Lemma keeps_respond (r : Reply) : keeps_users (respond r).
Proof. intros w. reflexivity. Qed.

Lemma keeps_res_cookie (c : CookieOp) : keeps_users (res_cookie c).
Proof. intros w. reflexivity. Qed.

Lemma keeps_findOne (e : string) : keeps_users (UserModel.findOne e).
Proof. intros w. reflexivity. Qed.

Lemma keeps_issue (c : Claims) (ttl : option string) : keeps_users (AuthController.issue c ttl).
Proof. intros w. reflexivity. Qed.

Lemma keeps_verify (t : string) : keeps_users (AuthController.verify t).
Proof. intros w. reflexivity. Qed.

Lemma keeps_sendResetMail (to first link : string) :
  keeps_users (Mailer.sendResetMail to first link).
Proof. intros w. unfold exec. rewrite sendResetMail_reports. reflexivity. Qed.

Lemma keeps_service_socialLogin (p : SocialProfile) : keeps_users (UserService.socialLogin p).
Proof.
  unfold UserService.socialLogin.
  apply keeps_try_catch; [|intros e; apply keeps_throw].
  apply keeps_bind.
  - destruct (emails p !! 0%nat); [apply keeps_ret | apply keeps_throw].
  - intros e. apply keeps_bind; [apply keeps_findOne|].
    intros [u|]; [apply keeps_ret | apply keeps_throw].
Qed.

Create HintDb frame.

#[local] Hint Resolve keeps_ret keeps_throw keeps_respond keeps_res_cookie
  keeps_findOne keeps_issue keeps_verify keeps_sendResetMail
  keeps_service_socialLogin : frame.

Lemma keeps_loginUser (req : Request) : keeps_users (AuthController.loginUser req).
Proof.
  unfold AuthController.loginUser, UserService.userLogin.
  apply keeps_try_catch; [|auto with frame].
  apply keeps_bind; [auto with frame|]. intros [u|]; [|auto with frame].
  destruct (negb _); [auto with frame|].
  apply keeps_bind; [auto with frame|]. intros t.
  apply keeps_bind; auto with frame.
Qed.

Lemma keeps_socialLogin (req : Request) : keeps_users (AuthController.socialLogin req).
Proof.
  unfold AuthController.socialLogin.
  apply keeps_try_catch; [|auto with frame].
  apply keeps_bind; [auto with frame|]. intros u.
  apply keeps_bind; auto with frame.
Qed.

Lemma keeps_logout (req : Request) : keeps_users (AuthController.logout req).
Proof.
  unfold AuthController.logout.
  apply keeps_try_catch; [|auto with frame].
  apply keeps_bind; auto with frame.
Qed.

Lemma keeps_verifyPasswordResetLink (req : Request) :
  keeps_users (AuthController.verifyPasswordResetLink req).
Proof.
  unfold AuthController.verifyPasswordResetLink.
  apply keeps_try_catch; [|auto with frame].
  apply keeps_bind; auto with frame.
Qed.

Lemma keeps_sendResetPasswordEmail (req : Request) :
  keeps_users (AuthController.sendResetPasswordEmail req).
Proof.
  unfold AuthController.sendResetPasswordEmail, UserService.find.
  apply keeps_try_catch; [|auto with frame].
  apply keeps_bind; [auto with frame|]. intros [u|]; [|auto with frame].
  apply keeps_bind; [auto with frame|]. intros t.
  apply keeps_bind; [auto with frame|]. intros []; auto with frame.
Qed.
(** C7, amended, at the same run interrupted after the ledger file is
    opened and before it is written. *)
Lemma gather_ledger_written_last_witness :
  (4 <= S (length (fs_ops (gather shuffle_in_order tree_plain store_one_ledgered
                             "in" "out" 1)) - 3))%nat
  /\ interrupted_after names_bytes 4 store_one_ledgered
       (fs_ops (gather shuffle_in_order tree_plain store_one_ledgered "in" "out" 1))
       !! meta_file "out"
     = store_one_ledgered !! meta_file "out".
Proof.
  assert (4 <= S (length (fs_ops (gather shuffle_in_order tree_plain
                                    store_one_ledgered "in" "out" 1)) - 3))%nat
    as H by (vm_compute; lia).
  split; [exact H|].
  exact (proj1 (proj2 (proj2
    (gather_ledger_written_last shuffle_in_order names_bytes tree_plain
       "in" "out" 1 store_one_ledgered 4 H)))).
Defined.

End GatherScenarios.

(** * Further properties *)

(** ** Lines of commands: joining and splitting *)

Section JoinSplit.
Import Py.

Lemma split_fields_newline_free_field c :
  contains_char "010" c = false -> split_fields NL 0 c = (c, []).
Proof.
  induction c as [|a c IH]; [done|].
  cbn [contains_char]. intros [Ha Hc]%orb_false_elim.
  rewrite split_fields_newline_step, (Ascii.eqb_sym "010"%char a), Ha.
  by rewrite IH.
Qed.

Lemma split_fields_newline_app c rest :
  contains_char "010" c = false ->
  split_fields NL 0 (c +:+ String "010" rest) =
    (c, (split_fields NL 0 rest).1 :: (split_fields NL 0 rest).2).
Proof.
  induction c as [|a c IH].
  - intros _. rewrite PyFacts.append_empty_l, split_fields_newline_step.
    by rewrite Ascii.eqb_refl.
  - cbn [contains_char]. intros [Ha Hc]%orb_false_elim.
    rewrite PyFacts.append_cons, split_fields_newline_step.
    rewrite (Ascii.eqb_sym "010"%char a), Ha. by rewrite IH.
Qed.

Lemma split_fields_join c cs :
  Forall (fun cmd => contains_char "010" cmd = false) (c :: cs) ->
  split_fields NL 0 (join NL (c :: cs)) = (c, cs).
Proof.
  revert c. induction cs as [|c' cs IH]; intros c Hfree.
  - apply Forall_cons in Hfree as [Hc _].
    by apply split_fields_newline_free_field.
  - apply Forall_cons in Hfree as [Hc Hcs].
    rewrite PyFacts.join_cons2. change (NL +:+ ?r) with (String "010" r).
    rewrite split_fields_newline_app by done. by rewrite IH.
Qed.

Lemma cmd_list_of_join_cons c cs :
  Forall (fun cmd => contains_char "010" cmd = false) (c :: cs) ->
  cmd_list_of (join NL (c :: cs)) = c :: cs.
Proof. intros Hfree. rewrite cmd_list_of_fields. by rewrite split_fields_join. Qed.

(** X1: joining commands by the newline marker and splitting the line as
    [gtp] does gives the commands back, when there is at least one
    command and none holds the marker. *)
Theorem cmd_list_of_join (cmds : list string) :
  cmds <> [] ->
  Forall (fun cmd => contains_char "010" cmd = false) cmds ->
  split NL (join NL cmds) = inr cmds /\ cmd_list_of (join NL cmds) = cmds.
Proof.
  intros Hne Hfree. destruct cmds as [|c cs]; [done|].
  pose proof (cmd_list_of_join_cons c cs Hfree) as Hcmds.
  split; [|done]. by rewrite split_newline, Hcmds.
Qed.

End JoinSplit.

(** X1 on two commands. *)
Lemma cmd_list_of_join_witness :
  cmd_list_of (Py.join NL ["name"; "quit"]) = ["name"; "quit"].
Proof.
  exact (proj2 (cmd_list_of_join ["name"; "quit"]
                  ltac:(discriminate) ltac:(repeat constructor))).
Defined.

------------------------------------------------

#### TASK OBJECTIVE
Please return the lines above exactly, from the first one down to the line with "Lemma keeps_findOne (e", and stop after that line.

#### SOLUTION TO THIS EXERCISE
Lemma keeps_respond (r : Reply) : keeps_users (respond r).
Proof. intros w. reflexivity. Qed.

Lemma keeps_res_cookie (c : CookieOp) : keeps_users (res_cookie c).
Proof. intros w. reflexivity. Qed.

Lemma keeps_findOne (e : string) : keeps_users (UserModel.findOne e).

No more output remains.